Beginning with the first line of the data below, extract each line up to and including the one containing "dfk_mutex_locked mutex this". Copy them exactly and add nothing.

(Beginning of Working data)

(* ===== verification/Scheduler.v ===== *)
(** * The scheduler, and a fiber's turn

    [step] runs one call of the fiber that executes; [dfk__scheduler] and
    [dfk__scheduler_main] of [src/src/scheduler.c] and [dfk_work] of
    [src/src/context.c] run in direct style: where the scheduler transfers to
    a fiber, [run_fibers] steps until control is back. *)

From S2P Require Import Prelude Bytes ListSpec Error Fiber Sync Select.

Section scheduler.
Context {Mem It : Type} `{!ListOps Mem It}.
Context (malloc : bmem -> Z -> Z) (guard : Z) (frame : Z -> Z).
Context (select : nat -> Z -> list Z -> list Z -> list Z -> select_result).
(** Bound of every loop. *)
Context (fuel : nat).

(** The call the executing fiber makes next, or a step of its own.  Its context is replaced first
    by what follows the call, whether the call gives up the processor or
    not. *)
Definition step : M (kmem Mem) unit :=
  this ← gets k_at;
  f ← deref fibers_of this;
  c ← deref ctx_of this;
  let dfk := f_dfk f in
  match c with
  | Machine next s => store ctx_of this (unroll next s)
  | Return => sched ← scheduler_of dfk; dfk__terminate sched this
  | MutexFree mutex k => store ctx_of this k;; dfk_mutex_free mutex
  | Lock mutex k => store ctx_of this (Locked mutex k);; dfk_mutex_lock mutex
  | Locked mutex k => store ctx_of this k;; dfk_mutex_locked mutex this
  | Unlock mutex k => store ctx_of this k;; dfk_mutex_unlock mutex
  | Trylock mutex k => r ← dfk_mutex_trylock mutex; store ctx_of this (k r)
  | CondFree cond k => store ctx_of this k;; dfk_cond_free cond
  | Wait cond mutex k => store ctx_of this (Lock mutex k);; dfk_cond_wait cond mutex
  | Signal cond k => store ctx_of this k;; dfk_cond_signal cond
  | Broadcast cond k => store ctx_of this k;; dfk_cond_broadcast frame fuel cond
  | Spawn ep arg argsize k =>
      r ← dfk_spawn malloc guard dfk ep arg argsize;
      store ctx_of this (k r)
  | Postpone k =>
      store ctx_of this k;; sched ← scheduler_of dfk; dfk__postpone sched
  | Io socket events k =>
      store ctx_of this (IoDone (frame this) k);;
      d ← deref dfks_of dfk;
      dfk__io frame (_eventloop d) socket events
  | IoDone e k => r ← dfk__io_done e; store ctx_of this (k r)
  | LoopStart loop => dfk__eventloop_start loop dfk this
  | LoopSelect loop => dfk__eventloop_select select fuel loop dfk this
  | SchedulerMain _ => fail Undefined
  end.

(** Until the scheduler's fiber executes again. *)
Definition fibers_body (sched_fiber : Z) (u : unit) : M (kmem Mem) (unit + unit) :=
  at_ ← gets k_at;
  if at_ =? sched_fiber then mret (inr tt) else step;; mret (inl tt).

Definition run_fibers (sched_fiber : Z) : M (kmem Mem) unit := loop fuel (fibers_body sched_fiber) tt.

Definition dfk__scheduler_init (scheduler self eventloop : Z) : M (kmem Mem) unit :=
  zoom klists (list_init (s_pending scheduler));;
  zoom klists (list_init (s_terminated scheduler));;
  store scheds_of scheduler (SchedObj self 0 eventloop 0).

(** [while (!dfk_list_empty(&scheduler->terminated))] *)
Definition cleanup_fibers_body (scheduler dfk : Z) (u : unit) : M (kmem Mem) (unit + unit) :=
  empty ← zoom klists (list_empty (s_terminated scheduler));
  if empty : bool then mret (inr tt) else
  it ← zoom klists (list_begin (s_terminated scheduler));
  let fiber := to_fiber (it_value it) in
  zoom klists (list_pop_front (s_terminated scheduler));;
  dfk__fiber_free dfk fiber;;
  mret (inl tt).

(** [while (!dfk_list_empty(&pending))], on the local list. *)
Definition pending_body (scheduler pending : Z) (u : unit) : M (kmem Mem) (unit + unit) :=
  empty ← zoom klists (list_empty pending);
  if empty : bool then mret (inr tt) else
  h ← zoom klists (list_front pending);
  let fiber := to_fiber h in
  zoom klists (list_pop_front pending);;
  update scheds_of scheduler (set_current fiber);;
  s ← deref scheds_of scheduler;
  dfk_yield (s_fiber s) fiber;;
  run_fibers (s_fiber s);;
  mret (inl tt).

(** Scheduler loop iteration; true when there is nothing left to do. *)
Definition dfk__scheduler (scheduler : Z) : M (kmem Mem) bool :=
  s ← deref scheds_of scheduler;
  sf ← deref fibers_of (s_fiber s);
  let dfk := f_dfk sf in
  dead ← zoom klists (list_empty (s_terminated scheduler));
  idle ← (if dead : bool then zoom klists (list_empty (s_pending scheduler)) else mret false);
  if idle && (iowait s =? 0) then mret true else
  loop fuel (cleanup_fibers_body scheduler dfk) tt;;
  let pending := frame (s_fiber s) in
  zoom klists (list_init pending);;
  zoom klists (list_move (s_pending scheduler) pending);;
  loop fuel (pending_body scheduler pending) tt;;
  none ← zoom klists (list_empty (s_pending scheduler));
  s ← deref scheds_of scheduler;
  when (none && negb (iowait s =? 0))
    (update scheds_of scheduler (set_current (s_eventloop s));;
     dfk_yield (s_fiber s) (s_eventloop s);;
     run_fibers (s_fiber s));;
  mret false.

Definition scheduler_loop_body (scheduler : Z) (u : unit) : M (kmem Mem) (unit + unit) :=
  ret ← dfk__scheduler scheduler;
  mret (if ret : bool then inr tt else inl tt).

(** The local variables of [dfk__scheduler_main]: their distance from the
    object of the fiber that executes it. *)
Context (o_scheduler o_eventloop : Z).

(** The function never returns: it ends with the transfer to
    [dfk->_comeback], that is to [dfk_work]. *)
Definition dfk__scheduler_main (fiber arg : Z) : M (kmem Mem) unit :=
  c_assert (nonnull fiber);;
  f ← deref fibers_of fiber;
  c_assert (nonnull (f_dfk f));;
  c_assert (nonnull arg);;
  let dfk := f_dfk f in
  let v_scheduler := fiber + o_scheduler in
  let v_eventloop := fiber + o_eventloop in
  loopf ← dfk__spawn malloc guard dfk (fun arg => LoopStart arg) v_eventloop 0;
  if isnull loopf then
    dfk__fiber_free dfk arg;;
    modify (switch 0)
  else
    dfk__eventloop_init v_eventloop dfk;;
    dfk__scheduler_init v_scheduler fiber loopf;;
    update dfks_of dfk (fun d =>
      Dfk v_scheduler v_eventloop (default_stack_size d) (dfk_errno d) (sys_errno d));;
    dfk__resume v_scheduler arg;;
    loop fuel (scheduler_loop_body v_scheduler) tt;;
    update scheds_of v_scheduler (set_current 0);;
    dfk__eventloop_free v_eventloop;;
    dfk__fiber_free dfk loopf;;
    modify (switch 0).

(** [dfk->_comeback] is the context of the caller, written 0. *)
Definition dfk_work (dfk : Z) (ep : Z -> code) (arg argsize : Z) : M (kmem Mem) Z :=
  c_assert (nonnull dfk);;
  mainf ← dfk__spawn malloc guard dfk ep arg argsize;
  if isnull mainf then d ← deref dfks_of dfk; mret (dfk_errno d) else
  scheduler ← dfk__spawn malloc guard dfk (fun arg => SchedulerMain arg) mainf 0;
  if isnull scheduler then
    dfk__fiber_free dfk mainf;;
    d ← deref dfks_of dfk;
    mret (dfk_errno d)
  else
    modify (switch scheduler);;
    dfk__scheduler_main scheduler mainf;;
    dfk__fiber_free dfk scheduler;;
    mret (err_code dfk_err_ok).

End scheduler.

(End of Working data)

Answer space ->
(* ===== verification/Scheduler.v ===== *)
(** * The scheduler, and a fiber's turn

    [step] runs one call of the fiber that executes; [dfk__scheduler] and
    [dfk__scheduler_main] of [src/src/scheduler.c] and [dfk_work] of
    [src/src/context.c] run in direct style: where the scheduler transfers to
    a fiber, [run_fibers] steps until control is back. *)

From S2P Require Import Prelude Bytes ListSpec Error Fiber Sync Select.

Section scheduler.
Context {Mem It : Type} `{!ListOps Mem It}.
Context (malloc : bmem -> Z -> Z) (guard : Z) (frame : Z -> Z).
Context (select : nat -> Z -> list Z -> list Z -> list Z -> select_result).
(** Bound of every loop. *)
Context (fuel : nat).

(** The call the executing fiber makes next, or a step of its own.  Its context is replaced first
    by what follows the call, whether the call gives up the processor or
    not. *)
Definition step : M (kmem Mem) unit :=
  this ← gets k_at;
  f ← deref fibers_of this;
  c ← deref ctx_of this;
  let dfk := f_dfk f in
  match c with
  | Machine next s => store ctx_of this (unroll next s)
  | Return => sched ← scheduler_of dfk; dfk__terminate sched this
  | MutexFree mutex k => store ctx_of this k;; dfk_mutex_free mutex
  | Lock mutex k => store ctx_of this (Locked mutex k);; dfk_mutex_lock mutex
  | Locked mutex k => store ctx_of this k;; dfk_mutex_locked mutex this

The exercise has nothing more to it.